Your assignment — Pull every line holding the string "removeFirst" from the records below.
#### Information ####
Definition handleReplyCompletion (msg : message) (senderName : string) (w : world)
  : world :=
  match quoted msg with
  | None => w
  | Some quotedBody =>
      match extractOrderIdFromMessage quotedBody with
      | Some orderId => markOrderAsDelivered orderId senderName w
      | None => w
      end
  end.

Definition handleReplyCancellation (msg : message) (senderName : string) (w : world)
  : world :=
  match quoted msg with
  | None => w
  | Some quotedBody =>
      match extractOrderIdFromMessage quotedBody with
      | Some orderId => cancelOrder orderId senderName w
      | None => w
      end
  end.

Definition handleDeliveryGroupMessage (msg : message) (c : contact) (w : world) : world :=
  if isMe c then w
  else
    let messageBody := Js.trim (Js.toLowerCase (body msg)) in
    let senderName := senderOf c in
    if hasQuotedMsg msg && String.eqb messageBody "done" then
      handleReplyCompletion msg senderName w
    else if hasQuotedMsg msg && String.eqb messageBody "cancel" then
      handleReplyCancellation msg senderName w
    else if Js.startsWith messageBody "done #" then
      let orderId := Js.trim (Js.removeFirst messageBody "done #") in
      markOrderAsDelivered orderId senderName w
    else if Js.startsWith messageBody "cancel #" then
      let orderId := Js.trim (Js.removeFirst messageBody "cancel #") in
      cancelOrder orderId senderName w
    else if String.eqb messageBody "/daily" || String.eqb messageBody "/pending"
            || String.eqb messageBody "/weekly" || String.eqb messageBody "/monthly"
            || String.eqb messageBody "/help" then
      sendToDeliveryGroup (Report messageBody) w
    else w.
####
#### Information ####
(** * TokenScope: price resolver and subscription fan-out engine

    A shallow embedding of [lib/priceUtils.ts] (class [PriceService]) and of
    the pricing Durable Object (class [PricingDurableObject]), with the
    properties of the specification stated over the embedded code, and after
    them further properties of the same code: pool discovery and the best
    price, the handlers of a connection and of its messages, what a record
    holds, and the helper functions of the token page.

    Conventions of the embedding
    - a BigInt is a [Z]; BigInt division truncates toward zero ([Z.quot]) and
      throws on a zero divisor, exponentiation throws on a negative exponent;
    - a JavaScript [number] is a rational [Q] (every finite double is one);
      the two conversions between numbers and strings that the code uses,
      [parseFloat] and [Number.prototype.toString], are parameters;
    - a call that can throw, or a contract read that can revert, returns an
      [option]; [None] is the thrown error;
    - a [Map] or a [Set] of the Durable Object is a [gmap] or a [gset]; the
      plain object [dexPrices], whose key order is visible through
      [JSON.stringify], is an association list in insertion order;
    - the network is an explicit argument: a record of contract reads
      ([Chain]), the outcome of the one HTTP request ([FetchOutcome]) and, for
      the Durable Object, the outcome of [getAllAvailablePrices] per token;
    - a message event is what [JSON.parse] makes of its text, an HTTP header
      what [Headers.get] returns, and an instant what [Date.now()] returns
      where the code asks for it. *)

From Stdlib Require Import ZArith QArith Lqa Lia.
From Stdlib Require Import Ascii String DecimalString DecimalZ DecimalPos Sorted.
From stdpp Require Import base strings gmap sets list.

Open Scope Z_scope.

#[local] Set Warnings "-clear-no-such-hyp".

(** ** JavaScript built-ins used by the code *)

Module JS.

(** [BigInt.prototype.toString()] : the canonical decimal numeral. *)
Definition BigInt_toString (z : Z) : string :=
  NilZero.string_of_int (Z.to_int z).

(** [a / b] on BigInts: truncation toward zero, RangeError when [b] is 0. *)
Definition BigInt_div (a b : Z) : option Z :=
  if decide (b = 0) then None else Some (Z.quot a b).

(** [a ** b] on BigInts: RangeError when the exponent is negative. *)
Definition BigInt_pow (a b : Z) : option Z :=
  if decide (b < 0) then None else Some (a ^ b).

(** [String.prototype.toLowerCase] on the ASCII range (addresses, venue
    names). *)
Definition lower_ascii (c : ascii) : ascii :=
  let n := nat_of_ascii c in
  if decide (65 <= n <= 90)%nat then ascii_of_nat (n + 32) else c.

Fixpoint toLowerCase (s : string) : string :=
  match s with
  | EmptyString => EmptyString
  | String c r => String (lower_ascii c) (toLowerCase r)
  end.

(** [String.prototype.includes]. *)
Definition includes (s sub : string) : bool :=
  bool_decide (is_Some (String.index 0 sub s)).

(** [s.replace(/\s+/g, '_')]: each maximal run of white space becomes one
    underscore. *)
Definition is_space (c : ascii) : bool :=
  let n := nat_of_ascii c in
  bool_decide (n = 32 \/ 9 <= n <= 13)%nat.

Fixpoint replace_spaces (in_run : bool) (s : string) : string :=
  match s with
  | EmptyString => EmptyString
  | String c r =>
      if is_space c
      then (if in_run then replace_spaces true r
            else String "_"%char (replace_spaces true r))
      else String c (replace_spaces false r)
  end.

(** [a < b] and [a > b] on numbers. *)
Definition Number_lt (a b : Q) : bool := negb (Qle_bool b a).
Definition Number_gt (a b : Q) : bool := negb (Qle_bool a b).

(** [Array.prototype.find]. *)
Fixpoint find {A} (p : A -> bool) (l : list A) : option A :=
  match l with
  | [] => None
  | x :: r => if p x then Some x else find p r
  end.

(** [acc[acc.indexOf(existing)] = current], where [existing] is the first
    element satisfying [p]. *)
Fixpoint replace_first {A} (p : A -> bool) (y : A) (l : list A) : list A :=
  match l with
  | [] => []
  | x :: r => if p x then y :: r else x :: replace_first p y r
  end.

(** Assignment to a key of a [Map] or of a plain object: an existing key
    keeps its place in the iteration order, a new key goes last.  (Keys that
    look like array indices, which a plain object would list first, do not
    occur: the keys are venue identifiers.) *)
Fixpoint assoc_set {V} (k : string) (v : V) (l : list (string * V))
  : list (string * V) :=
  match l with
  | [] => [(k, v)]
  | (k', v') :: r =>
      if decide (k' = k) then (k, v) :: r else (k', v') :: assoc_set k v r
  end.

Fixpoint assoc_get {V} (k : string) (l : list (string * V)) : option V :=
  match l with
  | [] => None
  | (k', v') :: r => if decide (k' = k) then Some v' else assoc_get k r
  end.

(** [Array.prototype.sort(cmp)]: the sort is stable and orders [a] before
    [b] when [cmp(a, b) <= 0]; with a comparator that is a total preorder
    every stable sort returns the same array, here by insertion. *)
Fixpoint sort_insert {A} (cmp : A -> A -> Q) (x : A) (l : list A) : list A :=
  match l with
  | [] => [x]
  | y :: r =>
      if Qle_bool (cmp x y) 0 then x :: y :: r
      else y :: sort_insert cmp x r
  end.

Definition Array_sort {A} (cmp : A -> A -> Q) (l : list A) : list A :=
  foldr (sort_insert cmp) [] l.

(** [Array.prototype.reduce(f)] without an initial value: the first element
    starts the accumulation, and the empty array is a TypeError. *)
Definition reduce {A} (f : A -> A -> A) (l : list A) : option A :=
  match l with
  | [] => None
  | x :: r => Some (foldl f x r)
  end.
####
Task output —
      let orderId := Js.trim (Js.removeFirst messageBody "done #") in
      let orderId := Js.trim (Js.removeFirst messageBody "cancel #") in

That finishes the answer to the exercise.